▶ **INSTRUCTIONS FOR THE TASK**: The answer should match the records character for character.

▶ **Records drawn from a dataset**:

Lemma pbuf_cat_ok h hd t l1 l2 n1 n2 E :
  heap_ok h (inc t E) → packet h (Some hd) l1 n1 0 → packet h (Some t) l2 n2 0 →
  (∀ x, x ∈ l1 → x ∉ l2) → n1 + n2 < 65536 →
  ∃ h', pbuf_cat (Some hd) (Some t) h = Some h' ∧ heap_ok h' E ∧ meta_only h h'
    ∧ packet h' (Some hd) (l1 ++ l2) (n1 + n2) 0
    ∧ (∀ x, x ∉ l1 → pbufs h' !! x = pbufs h !! x).
Proof.
  intros K P1 P2 Hd Hlt. pose proof P2 as P2'. destruct l2 as [|t' l2]; [by destruct P2|].
  destruct P2' as ([= <-] & bt & Hbt & Htt & Hlt' & P2'). pose proof (packet_le _ _ _ _ _ P2).
  assert (Htl : t ∉ l1) by (intros ?; eapply Hd; [done|set_solver]).
  pose proof (chain_of_size _ _ _ (packet_chain _ _ _ _ _ P1)).
  destruct (cat_loop_spec t bt n2 l1 (size (pbufs h)) h hd n1 (inc t E) P1 Htl Hbt Htt ltac:(done) Hlt
    ltac:(lia) K) as (h1 & z & bz & E1 & Hz & Hzl & Hnz & Htz & Hlz & Hlz' & K1 & M1 & Fr & Pfin).
  assert (Hbt1 : pbufs h1 !! t = Some bt) by (by rewrite Fr).
  assert (z ≠ t) by (intros ->; done).
  unfold pbuf_cat. rewrite E1. simpl. rewrite Hz. simpl. unfold lwip_assert. rewrite Htz, Z.eqb_refl. simpl.
  rewrite Hbt1. simpl. unfold upd. rewrite Hz. simpl. rewrite lookup_insert_eq. simpl.
  rewrite insert_insert_eq, Htt, (u16_id (len bz + n2)) by (unfold is_u16; lia).
  exists (with_pbufs (<[z := set_next (Some t) (set_tot_len (len bz + n2) bz)]> (pbufs h1)) h1).
  split; [done|]. split.
  { eapply (relink_ok h1 z bz); [done..| |].
    - intros x. unfold link, inc. rewrite Hnz. simpl.
      destruct (decide (x = t)) as [->|]; [rewrite decide_True by done|rewrite decide_False by congruence]; simpl; lia.
    - simpl. intros q [= <-]. by eexists. }
  split.
  { eapply meta_only_trans; [exact M1|]. by apply (meta_only_upd _ _ bz). }
  split.
  { apply Pfin; [simpl|simpl|].
    - intros x Hx Hxz. by rewrite lookup_insert_ne.
    - by rewrite lookup_insert_eq.
    - eapply packet_frame; [|exact P2]. intros x Hx. simpl. rewrite lookup_insert_ne.
      + apply Fr. intros ?. by eapply Hd.
      + intros ->. by eapply Hd. }
  intros x Hx. simpl. rewrite lookup_insert_ne by (intros ->; done). by apply Fr.
Qed.

Lemma pbuf_ref_ok h p b E :
  heap_ok h E → pbufs h !! p = Some b → ref b < 65535 →
  ∃ h', pbuf_ref (Some p) h = Some h' ∧ heap_ok h' (inc p E)
    ∧ pbufs h' = <[p := set_ref (ref b + 1) b]> (pbufs h).
Proof.
  intros K Hp Hr. destruct (ok_ref _ _ K p b Hp) as [Hc Hb]. simpl. rewrite Hp. simpl.
  unfold upd. rewrite Hp. simpl. rewrite u16_id by (unfold is_u16; lia). eexists. split; [done|]. split; [|done].
  constructor; simpl.
  - intros x bx. rewrite (links_to_same_next _ _ b) by done. unfold inc.
    destruct (decide (p = x)) as [<-|Hne].
    + rewrite lookup_insert_eq, decide_True by done. intros [= <-]. simpl. lia.
    + rewrite lookup_insert_ne, decide_False by done. apply (ok_ref _ _ K).
  - intros x bx y Hx Hy. rewrite lookup_insert_is_Some. destruct (decide (p = y)); [auto|right].
    split; [done|]. apply lookup_insert_Some in Hx as [[<- <-]|[_ Hx]]; by eapply (ok_next _ _ K).
  - intros x. unfold inc. rewrite lookup_insert_is_Some. destruct (decide (p = x)); [auto|right].
    split; [done|]. rewrite decide_False in H0 by done. by apply (ok_ext _ _ K).
  - by apply (live_upd _ _ _ b _ K).
  - apply (ok_raw _ _ K).
Qed.
End ownership.
(** Freeing pbufs touches the blocks of pbufs only. *)
Lemma free_loop_live x : ∀ fuel h (o : option Z) E c h' n,
  heap_ok h (inc_opt o E) → pbufs h !! x = None → free_loop fuel o c h = Some (h', n) →
  live (arena h') !! x = live (arena h) !! x.
Proof.
  induction fuel as [|fuel IH]; intros h [p|] E c h' n K Hx Ef; simpl in Ef; try (by simplify_eq).
  bind_step Ef as b Hb. bind_step Ef as u Hu. assert (Hpx : p ≠ x) by congruence.
  destruct (ok_ref _ _ K p b Hb) as [Hc Hr]. rewrite (u16_id (ref b - 1)) in Ef by (unfold is_u16; lia).
  destruct (Z.eqb_spec (ref b - 1) 0) as [H1|H1].
  - destruct (dealloc_ok h p b E (ref b - 1) K Hb ltac:(lia)) as (K' & _ & _ & Ep).
    rewrite (IH _ _ _ _ _ _ K' ltac:(rewrite Ep, lookup_delete_ne by done; done) Ef).
    rewrite dealloc_live; [by rewrite lookup_delete_ne|]. apply (ok_live _ _ K p b Hb).
  - simplify_eq. done.
Qed.

Lemma pbuf_free_live h p E h' c x : heap_ok h E → E p ≠ 0%nat → pbuf_free (Some p) h = Some (h', c) → pbufs h !! x = None →
  live (arena h') !! x = live (arena h) !! x.
Proof. intros K He Ef Hx. eapply free_loop_live; [|done|exact Ef]. simpl. by apply disown_ok. Qed.

(** ** A client of the API

    It holds [E p] references to each pbuf, frees only what it holds, and
    joins packets only where pbuf.h allows it: the tail is its own, the
    packets are disjoint, and the sum of their lengths fits in [tot_len]. *)
Inductive op :=
  | OpAlloc (layer : pbuf_layer) (n : Z) (ty : pbuf_type)
  | OpFree (p : Z)
  | OpRef (p : Z)
  | OpCat (p q : Z)
  | OpChain (p q : Z)
  | OpDechain (p : Z).

Definition run (o : op) h : option (heap A * option Z) :=
  match o with
  | OpAlloc layer n ty => pbuf_alloc layer n ty h
  | OpFree p => '(h, _) ← pbuf_free (Some p) h; Some (h, None)
  | OpRef p => h ← pbuf_ref (Some p) h; Some (h, None)
  | OpCat p q => h ← pbuf_cat (Some p) (Some q) h; Some (h, None)
  | OpChain p q => h ← pbuf_chain (Some p) (Some q) h; Some (h, None)
  | OpDechain p => pbuf_dechain p h
  end.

▶ **ANSWER SECTION**:
Lemma pbuf_cat_ok h hd t l1 l2 n1 n2 E :
  heap_ok h (inc t E) → packet h (Some hd) l1 n1 0 → packet h (Some t) l2 n2 0 →
  (∀ x, x ∈ l1 → x ∉ l2) → n1 + n2 < 65536 →
  ∃ h', pbuf_cat (Some hd) (Some t) h = Some h' ∧ heap_ok h' E ∧ meta_only h h'
    ∧ packet h' (Some hd) (l1 ++ l2) (n1 + n2) 0
    ∧ (∀ x, x ∉ l1 → pbufs h' !! x = pbufs h !! x).
Proof.
  intros K P1 P2 Hd Hlt. pose proof P2 as P2'. destruct l2 as [|t' l2]; [by destruct P2|].
  destruct P2' as ([= <-] & bt & Hbt & Htt & Hlt' & P2'). pose proof (packet_le _ _ _ _ _ P2).
  assert (Htl : t ∉ l1) by (intros ?; eapply Hd; [done|set_solver]).
  pose proof (chain_of_size _ _ _ (packet_chain _ _ _ _ _ P1)).
  destruct (cat_loop_spec t bt n2 l1 (size (pbufs h)) h hd n1 (inc t E) P1 Htl Hbt Htt ltac:(done) Hlt
    ltac:(lia) K) as (h1 & z & bz & E1 & Hz & Hzl & Hnz & Htz & Hlz & Hlz' & K1 & M1 & Fr & Pfin).
  assert (Hbt1 : pbufs h1 !! t = Some bt) by (by rewrite Fr).
  assert (z ≠ t) by (intros ->; done).
  unfold pbuf_cat. rewrite E1. simpl. rewrite Hz. simpl. unfold lwip_assert. rewrite Htz, Z.eqb_refl. simpl.
  rewrite Hbt1. simpl. unfold upd. rewrite Hz. simpl. rewrite lookup_insert_eq. simpl.
  rewrite insert_insert_eq, Htt, (u16_id (len bz + n2)) by (unfold is_u16; lia).
  exists (with_pbufs (<[z := set_next (Some t) (set_tot_len (len bz + n2) bz)]> (pbufs h1)) h1).
  split; [done|]. split.
  { eapply (relink_ok h1 z bz); [done..| |].
    - intros x. unfold link, inc. rewrite Hnz. simpl.
      destruct (decide (x = t)) as [->|]; [rewrite decide_True by done|rewrite decide_False by congruence]; simpl; lia.
    - simpl. intros q [= <-]. by eexists. }
  split.
  { eapply meta_only_trans; [exact M1|]. by apply (meta_only_upd _ _ bz). }
  split.
  { apply Pfin; [simpl|simpl|].
    - intros x Hx Hxz. by rewrite lookup_insert_ne.
    - by rewrite lookup_insert_eq.
    - eapply packet_frame; [|exact P2]. intros x Hx. simpl. rewrite lookup_insert_ne.
      + apply Fr. intros ?. by eapply Hd.
      + intros ->. by eapply Hd. }
  intros x Hx. simpl. rewrite lookup_insert_ne by (intros ->; done). by apply Fr.
Qed.

Lemma pbuf_ref_ok h p b E :
  heap_ok h E → pbufs h !! p = Some b → ref b < 65535 →
  ∃ h', pbuf_ref (Some p) h = Some h' ∧ heap_ok h' (inc p E)
    ∧ pbufs h' = <[p := set_ref (ref b + 1) b]> (pbufs h).
Proof.
  intros K Hp Hr. destruct (ok_ref _ _ K p b Hp) as [Hc Hb]. simpl. rewrite Hp. simpl.
  unfold upd. rewrite Hp. simpl. rewrite u16_id by (unfold is_u16; lia). eexists. split; [done|]. split; [|done].
  constructor; simpl.
  - intros x bx. rewrite (links_to_same_next _ _ b) by done. unfold inc.
    destruct (decide (p = x)) as [<-|Hne].
    + rewrite lookup_insert_eq, decide_True by done. intros [= <-]. simpl. lia.
    + rewrite lookup_insert_ne, decide_False by done. apply (ok_ref _ _ K).
  - intros x bx y Hx Hy. rewrite lookup_insert_is_Some. destruct (decide (p = y)); [auto|right].
    split; [done|]. apply lookup_insert_Some in Hx as [[<- <-]|[_ Hx]]; by eapply (ok_next _ _ K).
  - intros x. unfold inc. rewrite lookup_insert_is_Some. destruct (decide (p = x)); [auto|right].
    split; [done|]. rewrite decide_False in H0 by done. by apply (ok_ext _ _ K).
  - by apply (live_upd _ _ _ b _ K).
  - apply (ok_raw _ _ K).
Qed.
End ownership.
(** Freeing pbufs touches the blocks of pbufs only. *)
Lemma free_loop_live x : ∀ fuel h (o : option Z) E c h' n,
  heap_ok h (inc_opt o E) → pbufs h !! x = None → free_loop fuel o c h = Some (h', n) →
  live (arena h') !! x = live (arena h) !! x.
Proof.
  induction fuel as [|fuel IH]; intros h [p|] E c h' n K Hx Ef; simpl in Ef; try (by simplify_eq).
  bind_step Ef as b Hb. bind_step Ef as u Hu. assert (Hpx : p ≠ x) by congruence.
  destruct (ok_ref _ _ K p b Hb) as [Hc Hr]. rewrite (u16_id (ref b - 1)) in Ef by (unfold is_u16; lia).
  destruct (Z.eqb_spec (ref b - 1) 0) as [H1|H1].
  - destruct (dealloc_ok h p b E (ref b - 1) K Hb ltac:(lia)) as (K' & _ & _ & Ep).
    rewrite (IH _ _ _ _ _ _ K' ltac:(rewrite Ep, lookup_delete_ne by done; done) Ef).
    rewrite dealloc_live; [by rewrite lookup_delete_ne|]. apply (ok_live _ _ K p b Hb).
  - simplify_eq. done.
Qed.

Lemma pbuf_free_live h p E h' c x : heap_ok h E → E p ≠ 0%nat → pbuf_free (Some p) h = Some (h', c) → pbufs h !! x = None →
  live (arena h') !! x = live (arena h) !! x.
Proof. intros K He Ef Hx. eapply free_loop_live; [|done|exact Ef]. simpl. by apply disown_ok. Qed.

(** ** A client of the API

    It holds [E p] references to each pbuf, frees only what it holds, and
    joins packets only where pbuf.h allows it: the tail is its own, the
    packets are disjoint, and the sum of their lengths fits in [tot_len]. *)
Inductive op :=
  | OpAlloc (layer : pbuf_layer) (n : Z) (ty : pbuf_type)
  | OpFree (p : Z)
  | OpRef (p : Z)
  | OpCat (p q : Z)
  | OpChain (p q : Z)
  | OpDechain (p : Z).

Definition run (o : op) h : option (heap A * option Z) :=
  match o with
  | OpAlloc layer n ty => pbuf_alloc layer n ty h
  | OpFree p => '(h, _) ← pbuf_free (Some p) h; Some (h, None)
  | OpRef p => h ← pbuf_ref (Some p) h; Some (h, None)
  | OpCat p q => h ← pbuf_cat (Some p) (Some q) h; Some (h, None)
  | OpChain p q => h ← pbuf_chain (Some p) (Some q) h; Some (h, None)
  | OpDechain p => pbuf_dechain p h
  end.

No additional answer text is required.